Alerta entre industriales por la «inflación importada» que golpea en precios y rentabilidad

Mientras que la crisis energética ya generó fuertes crecimiento en los precios de los productos vinculados, como el aluminio y el petróleo, la caída de la oferta en productos primarios como el PVC, las resinas epoxi y el etileno, entre otros, llevó a un sobrecosto local que generó remarcaciones en las góndolas, lo que podría retomar el ritmo a medida en que se sostengan las presiones mundiales.

En el caso del aluminio, ya mostró su mayor precio en 13 años, ante los temores por la escasez del metal a causa de la crisis energética. El precio del commodity, producido en Argentina por la planta chubutense de Aluar alcanzó los USD3.083 la tonelada en la Bolsa de Metales de Londres (LME, por sus siglas en inglés), el mayor nivel desde julio de 2008.

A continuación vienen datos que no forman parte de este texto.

Lemma child_step_effect {I : Inet} r c now peer r' c' :
  shaped r -> table_ok r -> child_step r c now peer = Ret (r', c') -> child_effect r c r' c'.
Proof.
  intros Hs Ht. destruct (slot_lengths r Hs) as (L1&_&L3&L4). pose proof Hs as [_ _ _ _ Lm (_&La&_)]. unfold child_step. destruct (c_pc c) eqn:Ep.
  - destruct (slot_valid r (c_slot c)) eqn:Ev; simpl (negb _); cbv iota; [|intros [= <- <-]; apply EDone; by left].
    apply slot_valid_spec in Ev. destruct (_ || _) eqn:Em; [intros [= <- <-]; apply EDone; by left|]. rewrite Z.geb_leb in Em. bool_to_prop.
    rewrite ld_cell by (unfold in_slots in Ev; lia). cbn [mbind outcome_bind]. fold (state_at r (c_slot c)).
    destruct (Z.eqb_spec (state_at r (c_slot c)) SLOT_CLAIMED) as [Ec|Ec]; simpl (negb _); cbv iota; [|intros [= <- <-]; apply EDone; by left].
    intros H1. inv_ret H1. destruct v as [r1 host]. injection H1 as <- <-. destruct (registry_tracks_hosts r).
    + destruct (intern_table_only r Hs Ht _ _ _ _ Hm) as [Hto Hb]. apply EIntern; try done. destruct Hb as [->|[Hb _]]; auto.
    + injection Hm as <- <-. apply EIntern; try done; lia || by apply table_only_refl || by left.
  - intros H. inv_ret H. destruct v as [ma b]. apply fetch_add_inv in Hm as (Hr&->&->). inv_ret H. unfold int_ok in Hm. destruct (_ && _) eqn:Er; [|done].
    injection Hm as <-. injection H as <- <-. bool_to_prop. apply EModule; [lia|]. left. done.
  - intros H. inv_ret H. destruct v as [ma b]. apply fetch_add_inv in Hm as (Hr&->&->). injection H as <- <-. apply EModule; [lia|]. auto.
  - intros H. inv_ret H. destruct v as [ma b]. apply fetch_add_inv in Hm as (Hr&->&->). inv_ret H. unfold int_ok in Hm. destruct (_ && _) eqn:Er; [|done].
    injection Hm as <-. injection H as <- <-. bool_to_prop. apply EHost; [unfold in_table; lia|]. left. done.
  - intros H. inv_ret H. destruct v as [ma b]. apply fetch_add_inv in Hm as (Hr&->&->). injection H as <- <-. apply EHost; [unfold in_table; lia|]. auto.
  - intros H. inv_ret H. destruct v as [ma b]. apply fetch_add_inv in Hm as (Hr&->&->). injection H as <- <-. apply EModule; [lia|]. auto.
  - intros H. inv_ret H. apply st_inv in Hm as [Hr ->]. injection H as <- <-. apply EStoreModule; [done|unfold in_slots; lia].
  - intros H. inv_ret H. apply st_inv in Hm as [Hr ->]. injection H as <- <-. apply EStoreHost; [done|unfold in_slots; lia].
  - intros H. inv_ret H. apply st_inv in Hm as [Hr ->]. injection H as <- <-. apply EPublish; [done|unfold in_slots; lia].
  - intros [= <- <-]. replace c with (at_pc c (PDone result)) at 2 by (unfold at_pc; rewrite <- Ep; by destruct c). apply EDone. right. by eexists.
Qed.

Lemma effect_shape r c r' c' : shaped r -> table_ok r -> child_effect r c r' c' ->
  shaped r' /\ table_ok r' /\ c_pid c' = c_pid c /\ c_slot c' = c_slot c /\ c_module c' = c_module c /\ c_cap c' = c_cap c /\ c_alive c' = c_alive c /\
  max_slots r' = max_slots r /\ module_count r' = module_count r /\ host_slots r' = host_slots r /\ per_host_cap r' = per_host_cap r.
Proof.
  intros Hs Ht He. destruct He as [| ? ? [(?&?&?&?&?&?&?&?) _ _ ? ?] | | | | |]; try (by split_and!);
    (split; [destruct Hs as [? ? ? (?&?&?&?) ? (?&?&?&?&?)]; split; simpl; rewrite ?zlen_insert; done|]);
    (split; [destruct Ht; by split|]); done.
Qed.

Lemma effect_slots_ok d i c r c' : slots_ok d -> children d !! i = Some c -> child_effect (reg d) c r c' ->
  slots_ok (MkDaemon r (<[i := c']> (children d)) (par d) (active d)).
Proof.
  intros Hd Hi He. destruct (effect_shape _ _ _ _ (so_shape _ Hd) (so_table _ Hd) He) as (Hs&Ht&Hp&Hsl&_&_&_&Hms&_).
  assert (Hc : c ∈ children d) by (by eapply list_elem_of_lookup_2).
  apply (slots_ok_replace (MkDaemon r (children d) (par d) (active d)) i c c'); try done.
  destruct He; try (by apply slots_ok_same); [by apply slots_ok_table_only|].
  apply slots_ok_state; try done. apply elem_of_app. left. by apply list_elem_of_fmap_2.
Qed.

Section SlotTheorem.
Context {I : Inet} (module_cap : Z -> Z) (max_connections : Z).

Lemma step_slots_ok quiet d d' : step module_cap max_connections quiet d d' -> slots_ok d ->
  slots_ok d' /\ max_slots (reg d') = max_slots (reg d) /\ module_count (reg d') = module_count (reg d).
Proof.
  intros Hstep Hd. pose proof (so_shape _ Hd) as Hs. destruct (slot_lengths _ Hs) as (L1&L2&L3&L4).
  destruct Hstep as [d r slot Hp Ha E Hn|d slot pid module r Hp Hpid Hfresh E|d slot r Hp E|d i c r c' now peer Hi Hal E|d i c Hi|d r v now peer E|d r now peer E|d r now peer E|d pids r a Hnd Hsub Hdead Hq E]; simpl.
  - unfold daemon_limits_claim_slot in E. destruct (claim_loop_spec (reg d) (Z.to_nat (max_slots (reg d))) 0 Hs) as [(s&E'&Hin&Hfree)|[E' _]];
      [f_equal; lia|lia| |rewrite E' in E; by injection E as _ <-].
    rewrite E' in E. injection E as <- <-. split; [|done]. unfold in_slots in Hin.
    assert (Hnot : s ∉ c_slot <$> children d).
    { intros Hx. apply list_elem_of_fmap in Hx as (c&->&Hc). by destruct (so_child _ Hd c Hc) as (_&?&_). }
    assert (Hst : forall x, in_slots (reg d) x -> cell (<[Z.to_nat s := SLOT_CLAIMED]> (slot_state (reg d))) x = if x =? s then SLOT_CLAIMED else state_at (reg d) x)
      by (intros x Hx; unfold in_slots in Hx; by rewrite cell_insert by lia).
    destruct Hd. unfold owners in *. rewrite Hp in *. simpl in *. rewrite app_nil_r in *. split; unfold owners; simpl; try done.
    + destruct so_shape0. split; simpl; rewrite ?zlen_insert; done.
    + eapply same_rest_table; [|done]. by repeat split.
    + apply NoDup_app. split_and!; [done|intros x Hx ->%list_elem_of_singleton; done|apply NoDup_singleton].
    + intros x [Hx| ->%list_elem_of_singleton]%elem_of_app; [by apply so_range0|done].
    + intros c Hc. destruct (so_child0 c Hc) as (?&?&?). assert (Hcs : c_slot c ∈ c_slot <$> children d) by (by apply list_elem_of_fmap_2).
      unfold state_at, pid_at in *. simpl. assert (c_slot c <> s) by (intros E0; apply Hnot; by rewrite <- E0).
      pose proof (so_range0 _ Hcs) as Hr. unfold in_slots in Hr. rewrite !cell_insert by lia. destruct (Z.eqb_spec (c_slot c) s); done.
    + intros x [= <-]. unfold state_at, pid_at. simpl. rewrite !cell_insert, !Z.eqb_refl by lia. done.
    + intros x Hx Hb. unfold state_at in Hb. simpl in Hb. rewrite Hst in Hb by done. apply elem_of_app.
      destruct (Z.eqb_spec x s) as [->|]; [right; by left|left; by apply so_busy0].
  - assert (Hin : in_slots (reg d) slot) by (apply (so_range _ Hd), elem_of_app; right; rewrite Hp; by left).
    unfold daemon_limits_set_slot_pid in E. rewrite (proj2 (slot_valid_spec _ _) Hin) in E. unfold in_slots in Hin. rewrite st_ret in E by lia.
    rewrite i32_small in E by lia. injection E as <-. split; [|done]. destruct (so_claimed _ Hd slot Hp) as [Hcs _].
    destruct Hd. unfold owners in *. rewrite Hp in *. simpl in *.
    assert (Hnd : NoDup (c_slot <$> children d) /\ slot ∉ c_slot <$> children d).
    { apply NoDup_app in so_owners0 as (?&Hx&_). split; [done|]. intros Hx'. apply (Hx slot Hx'). by left. }
    split; unfold owners; simpl; rewrite ?fmap_app, ?app_nil_r; try done.
    + destruct so_shape0. split; simpl; rewrite ?zlen_insert; done.
    + eapply same_rest_table; [|done]. by repeat split.
    + apply NoDup_app. split_and!; [done|intros x Hx ->%list_elem_of_singleton; done|apply NoDup_singleton].
    + intros c [Hc| ->%list_elem_of_singleton]%elem_of_app; simpl.
      * destruct (so_child0 c Hc) as (?&?&?). split_and!; try done; try lia. assert (Hcs' : c_slot c ∈ c_slot <$> children d) by (by apply list_elem_of_fmap_2).
        assert (c_slot c <> slot) by (intros E0; apply (proj2 Hnd); by rewrite <- E0).
        assert (Hr : in_slots (reg d) (c_slot c)) by (apply so_range0, elem_of_app; by left). unfold in_slots in Hr.
        unfold pid_at in *. simpl. rewrite cell_insert by lia. by destruct (Z.eqb_spec (c_slot c) slot).
      * split_and!; try done; try lia. unfold pid_at. simpl. rewrite cell_insert by lia. by rewrite Z.eqb_refl.
    + rewrite so_active0, zlen_app. done.
  - assert (Hin : in_slots (reg d) slot) by (apply (so_range _ Hd), elem_of_app; right; rewrite Hp; by left).
    destruct (slots_ok_free d slot (children d) Idle (active d) Hd Hin) as (r'&E'&Hok&->).
    + unfold owners. rewrite Hp. simpl. rewrite app_nil_r. rewrite (Permutation_app_comm _ [slot]). done.
    + done.
    + by right.
    + apply (so_pids _ Hd).
    + apply (so_active _ Hd).
    + rewrite E' in E. injection E as <-. done.
  - pose proof (child_step_effect _ _ _ _ _ _ Hs (so_table _ Hd) E) as He. destruct (effect_shape _ _ _ _ Hs (so_table _ Hd) He) as (_&_&_&_&_&_&_&?&?&_).
    split; [|done]. by eapply effect_slots_ok.
  - split; [|done]. by eapply slots_ok_replace.
  - apply locked_table_only in E as Hto; [|done|apply Hd]. destruct (to_slots _ _ Hto) as (_&_&_&_&?&?&_). split; [by apply slots_ok_table_only|done].
  - apply failure_table_only in E as Hto; [|done|apply Hd]. destruct (to_slots _ _ Hto) as (_&_&_&_&?&?&_). split; [by apply slots_ok_table_only|done].
  - apply success_table_only in E as Hto; [|done|apply Hd]. destruct (to_slots _ _ Hto) as (_&_&_&_&?&?&_). split; [by apply slots_ok_table_only|done].
  - destruct (reap_all d pids Hd Hnd Hsub) as (r1&E1&Hok&_&_&(Hms&Hmc&_)&_&_). unfold sigchld_handler in E. rewrite E1 in E. cbn [mbind outcome_bind] in E.
    destruct (recompute_spec r1 (so_shape _ Hok)) as (r2&ma&ha&E2&->&Hs2&_&_). rewrite E2 in E. cbn [mbind outcome_bind] in E. injection E as <- <-.
    split; [|done]. apply (slots_ok_same _ _ Hok); try done. destruct (so_table _ Hok). by split.
Qed.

A esto se sumó la situación del petróleo, que se encuentra en una espiral ascendente y que se perfila para profundizarse durante el año próximo. Según el Bank of America, el precio del commodity podría superar los USD100 por primera vez desde 2014 debido al estancamiento de la oferta y la suba de la demanda.

Petróleo en alza

Si se cumplen los vaticinios de que el Brent alcance los USD200 en diciembre de 2022, empujaría incluso más la crisis energética que impacta tanto en Europa como en Asia y que disparó los precios en casi todas las economías mundiales. En Argentina, el sostenimiento de los valores de las naftas ya golpea en la rentabilidad de las petroleras, según señaló Gabriel Bornoroni, presidente de la Confederación de Entidades del Comercio de Hidrocarburos y Afines de la República Argentina (Cecha).

Las petroleras no están actualizando precios y la realidad es que todo ha aumentado y todo tiene incidencia directa en el precio final del combustible. Si todas las variables aumentan y el precio final del combustible no, hay un desfase que hoy lo están absorbiendo las petroleras. Y lo absorben con pérdidas”, sostuvo Bornoroni.

A este combo, que incluye la reducción de la oferta que impactó en subas de hasta el 70% en PVC (se utiliza para equipos médicos, tanques de agua y tubos) y del 43% en resinas epoxi (pinturas, revestimientos y adhesivos), se le sumó la inflación en los costos logísticos, con precios de embarques que se cuadriplicaron, según confiaron los industriales argentinos, que además ven una demora potenciada por no ser Argentina un país de prioridad para el comercio exterior.

En ese contexto, los empresarios locales temen que exista un embate contra la producción nacional en un avance de la inflación local. “No existe casi rentabilidad en algunos sectores porque es imposible remarcar al mismo ritmo. Pero también son inevitables nuevas listas de precios”, advirtió el dueño de una fábrica que visita a diario el edificio porteño de la UIA.

Los industriales esperan que las autoridades nacionales tomen en cuenta los costos inflacionarios mundiales que Argentina está importando al momento de calcular el impacto en las remarcaciones.